§ WHAT YOU WILL DO:
Copy, word for word, the lines of the entries below between the one with "Proof. destruct d1_ok" and the one with "devs s' !! dev", inclusive, and leave out everything else.

Segment Start: GIVEN RECORDS

(* ===== verification/DeviceDemo.v ===== *)
(** * DeviceDemo: a device, two tasks and their handles

    The theorems of DeviceRun applied to concrete states, over an allocator that
    hands out increasing addresses; and what becomes of a handle when its device
    is destroyed twice. *)
From stdpp Require Import base numbers gmap list.
From S2P Require Import Prelude Core Kernel UserMem HeapSource Device DeviceSpec DeviceRun.

Open Scope Z_scope.

Module DeviceDemo.

(** The next address, and the blocks in use. *)
Definition bump : Type := Z * gset Z.
#[local] Instance bump_source : HeapSource bump := {|
  hs_alloc n k := Some (k.1, (k.1 + 0x1000, {[k.1]} ∪ k.2));
  hs_free a k := if decide (a ∈ k.2) then Some (k.1, k.2 ∖ {[a]}) else None;
|}.
Definition bump_inv (k : bump) (S : gset Z) : Prop := k.2 = S /\ PAGE_OFFSET <= k.1 /\ forall a, a ∈ S -> PAGE_OFFSET <= a < k.1.
#[local] Instance bump_laws : HeapSourceLaws bump.
Proof.
  refine {| hs_inv := bump_inv |}.
  - intros k S a (_&_&Ha) Hin. specialize (Ha a Hin). unfold PAGE_OFFSET in Ha. lia.
  - intros [n U] S z (HE&Hn&Ha) _. cbn in *. subst U. exists n, (n + 0x1000, {[n]} ∪ S). split; [done|]. right. split; [unfold PAGE_OFFSET in *; lia|].
    split; [intros Hin; specialize (Ha n Hin); lia|]. split; [done|]. cbn. split; [lia|]. intros a [->%elem_of_singleton|Hin]%elem_of_union; [lia|]. specialize (Ha a Hin). lia.
  - intros [n U] S a (HE&Hn&Ha) Hin. cbn in *. subst U. rewrite decide_True by done. eexists. split; [done|]. split; [done|]. cbn. split; [done|].
    intros b [Hb _]%elem_of_difference. by apply Ha.
Defined.

Lemma bump_kern k S a : hs_inv k S -> a ∈ S -> kern_area a = true.
Proof. intros (_&_&Ha) Hin. unfold kern_area. apply Z.leb_le. by apply Ha. Qed.

(** A driver whose reads return nothing, counting how often it is opened. *)
Definition tty_io : devio Z := mk_devio (Some (fun _ _ w => (0, w <| w_drv ::= Z.succ |>))) None
  (Some (fun _ _ _ _ _ w => (0, 0, w))) None None (Some (fun _ w => (0, w))).
Definition tty : list Z := [116; 116; 121].

(** Task 1 has address space 7, with the name at 0x1000 and room for a
    descriptor at 0x1010. *)
Definition user : gmap (Z * Z) Z :=
  list_to_map [((7, 0x1000), 116); ((7, 0x1001), 116); ((7, 0x1002), 121); ((7, 0x1003), 0);
    ((7, 0x1010), 0); ((7, 0x1011), 0); ((7, 0x1012), 0); ((7, 0x1013), 0)].
Definition d0 : dst bump Z := mk_dst ∅ [] {[ 1 := mk_dtask 7 CAP_DEVIO free_files; 2 := mk_dtask 8 0 free_files ]} (PAGE_OFFSET, ∅) (mk_world 0 user).
Definition run {R : Type} (s : dst bump Z) (r : option (R * dst bump Z)) : dst bump Z := default s (snd <$> r).
Definition dev := PAGE_OFFSET.
Definition d1 : dst bump Z := run d0 (device_create tty_io tty 0 0 d0).
Definition d2 : dst bump Z := run d1 (device_open 1 0x1000 0 0x1010 d1).

Lemma d0_ok : dev_ok d0 ∅ ∅.
Proof.
  split; try done.
  - apply NoDup_nil_2.
  - intros a. split; [by intros ?%elem_of_nil|by intros [? ?]].
  - intros a Ha. change (devs d0 !! a) with (None : option (device Z)). unfold refs, ind. rewrite bool_decide_false by set_solver.
    unfold d0. cbn [dtasks]. rewrite opens_insert_fresh by done. rewrite <- insert_empty. rewrite opens_insert_fresh by done. cbn [dt_file].
    rewrite count_free; [done|done|]. by intros f [-> _]%elem_of_replicate.
  - intros t k. unfold d0. cbn [dtasks]. rewrite lookup_insert_Some, lookup_singleton_Some. intros [[_ <-]|[_ [_ <-]]]; done.
  - by intros a [? ?].
Qed.

Lemma create_runs : device_create tty_io tty 0 0 d0 = Some (dev, d1).
Proof. reflexivity. Qed.
Lemma open_runs : device_open 1 0x1000 0 0x1010 d1 = Some (0, d2).
Proof. reflexivity. Qed.

Lemma d1_ok : exists S, dev_ok d1 {[dev]} S.
Proof.
  destruct (device_create_ok bump_kern tty_io tty 0 0 d0 ∅ ∅ d0_ok) as (r&s'&S'&E&Hr&_). rewrite create_runs in E. injection E as <- <-.
  destruct Hr as [[Hz _]|(_&_&_&_&_&HD)]; [done|]. exists S'. by rewrite union_empty_r_L in HD.
Qed.

Definition task1 : dtask := mk_dtask 7 CAP_DEVIO free_files.
Lemma d1_task : dtasks d1 !! 1 = Some task1.
Proof. reflexivity. Qed.

Lemma d2_ok : exists S, dev_ok d2 {[dev]} S.
Proof.
  destruct d1_ok as [S HD]. destruct (device_open_ok d1 {[dev]} S 1 task1 0x1000 0 0x1010 HD d1_task) as (r&s'&S'&E&HD'&_). rewrite open_runs in E. injection E as <- <-. by exists S'.
Qed.

(** Task 2 terminates task 1: the handle of task 1 is lost. *)
Definition opened : dtask := default task1 (dtasks d2 !! 1).
Definition killed : dst bump Z := default d2 (device_terminate 2 1 d2) <| dtasks ::= fun T => <[-1 := opened]> (delete 1 T) |>.
Lemma kill_runs : device_terminate 2 1 d2 = Some (default d2 (device_terminate 2 1 d2)).
Proof. reflexivity. Qed.

Lemma killed_reached : rtc dstep (d0, ∅, ∅) (killed, {[dev]}, {[-1]}).
Proof.
  eapply rtc_l; [apply (ds_create tty_io tty 0 0 dev d0 d1 ∅ ∅ create_runs)|]. change (dev =? 0) with false. cbn iota. rewrite union_empty_r_L.
  eapply rtc_l; [apply (ds_open 1 task1 0x1000 0 0x1010 0 d1 d2 _ ∅ (not_elem_of_empty _) d1_task open_runs)|].
  eapply rtc_l; [apply (ds_kill 2 1 (mk_dtask 8 0 free_files) opened (-1) d2 _ _ ∅ (not_elem_of_empty _) (not_elem_of_empty _) ltac:(done) eq_refl eq_refl kill_runs eq_refl)|].
  rewrite union_empty_r_L. apply rtc_refl.
Qed.


Lemma open_close_witness : exists i a d, lowest_free task1 i /\ devs d1 !! a = Some d /\ devs d2 = <[a := d <| d_refcnt ::= Z.add 1 |>]> (devs d1) /\
  dtasks d2 = put_file 1 i (mk_file a (d_info d) 0) task1 (dtasks d1) /\
  exists e s2, device_close 1 (fd_of i) d2 = Some (e, s2) /\ devs s2 = devs d1 /\ dtasks s2 = put_file 1 i (mk_file 0 (d_info d) 0) task1 (dtasks d1).
Proof. destruct d1_ok as [S HD]. exact (open_close d1 {[dev]} S 1 task1 0x1000 0 0x1010 d2 HD d1_task open_runs). Defined.

Lemma destroy_pending_witness : exists s' S' d, device_destroy dev d2 = Some (0, s') /\ dev_ok s' ({[dev]} ∖ {[dev]}) S' /\ dtasks s' = dtasks d2 /\ devs d2 !! dev = Some d /\
  devs s' !! dev = (if opens dev (dtasks d2) =? 0 then None else Some (d <| d_refcnt := opens dev (dtasks d2) |>)) /\
  forall (s2 : dst bump Z) S2 t k i f e (s3 : dst bump Z), dev_ok s2 ({[dev]} ∖ {[dev]}) S2 -> opens dev (dtasks s2) = 1 -> dtasks s2 !! t = Some k -> dt_file k !! i = Some f -> f_dev f = dev ->
    device_close t (fd_of i) s2 = Some (e, s3) -> devs s3 !! dev = None.
Proof. destruct d2_ok as [S HD]. exact (destroy_pending d2 {[dev]} S dev HD (elem_of_singleton_2 dev dev eq_refl)). Defined.

Lemma create_lookup_witness : exists r s' S', device_create tty_io tty 0 0 d0 = Some (r, s') /\
  if r =? 0 then devs s' = devs d0 /\ dev_ok s' ∅ S'
  else dev_ok s' ({[r]} ∪ ∅) S' /\ devs s' = <[r := mk_device DEVICE_MAGIC 1 0 tty_io 0 tty]> (devs d0) /\ no_device d0 tty /\ device_lookup tty s' = Some r.
Proof. exact (create_lookup bump_kern tty_io tty 0 0 d0 ∅ ∅ d0_ok). Defined.

Definition task1_open : dtask := mk_dtask 7 CAP_DEVIO (<[0%nat := mk_file dev 0 0]> free_files).
Definition task2 : dtask := mk_dtask 8 0 free_files.
Lemma d2_task1 : dtasks d2 !! 1 = Some task1_open.
Proof. reflexivity. Qed.
Lemma d2_task2 : dtasks d2 !! 2 = Some task2.
Proof. reflexivity. Qed.

Lemma terminate_self_witness : exists s' S' k', device_terminate 1 1 d2 = Some s' /\ dev_ok s' {[dev]} S' /\ dtasks s' !! 1 = Some k' /\
  (forall f, f ∈ dt_file k' -> f_dev f = 0) /\ (forall u, u <> 1 -> dtasks s' !! u = dtasks d2 !! u).
Proof. destruct d2_ok as [S HD]. exact (terminate_self d2 {[dev]} S 1 task1_open HD d2_task1). Defined.

(** Task 2 terminates task 1, whose handle stays open. *)
Lemma terminate_other_witness : exists s' S', device_terminate 2 1 d2 = Some s' /\ dev_ok s' {[dev]} S' /\ dtasks s' !! 1 = Some task1_open /\
  exists kc', dtasks s' !! 2 = Some kc' /\ forall j f g, dt_file task1_open !! j = Some f -> f_dev f <> 0 -> dt_file kc' !! j = Some g -> f_dev g = 0.
Proof. destruct d2_ok as [S HD]. apply (terminate_other d2 {[dev]} S 2 1 task2 task1_open HD); [discriminate|exact d2_task2|exact d2_task1]. Defined.

(** The device is open once; its driver destroys it twice.  The second call, which
    still finds a valid object, releases it under the handle: the close that
    follows reads released memory. *)
Definition d3 : dst bump Z := run d2 (device_destroy dev d2).
Definition d4 : dst bump Z := run d3 (device_destroy dev d3).
Example destroyed_twice : device_valid dev d3 = true /\ devs d4 !! dev = None /\ (dtasks d4 !! 1 = Some task1_open) /\ device_close 1 (fd_of 0) d4 = None.
Proof. split; [reflexivity|]. split; [reflexivity|]. split; reflexivity. Qed.

(** The object that is to be destroyed is still found by name. *)
Example destroyed_found : device_lookup tty d3 = Some dev.
Proof. reflexivity. Qed.
End DeviceDemo.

Segment End: GIVEN RECORDS

§ OUTPUT FOR THIS EXERCISE:
Proof. destruct d1_ok as [S HD]. exact (open_close d1 {[dev]} S 1 task1 0x1000 0 0x1010 d2 HD d1_task open_runs). Defined.

Lemma destroy_pending_witness : exists s' S' d, device_destroy dev d2 = Some (0, s') /\ dev_ok s' ({[dev]} ∖ {[dev]}) S' /\ dtasks s' = dtasks d2 /\ devs d2 !! dev = Some d /\
  devs s' !! dev = (if opens dev (dtasks d2) =? 0 then None else Some (d <| d_refcnt := opens dev (dtasks d2) |>)) /\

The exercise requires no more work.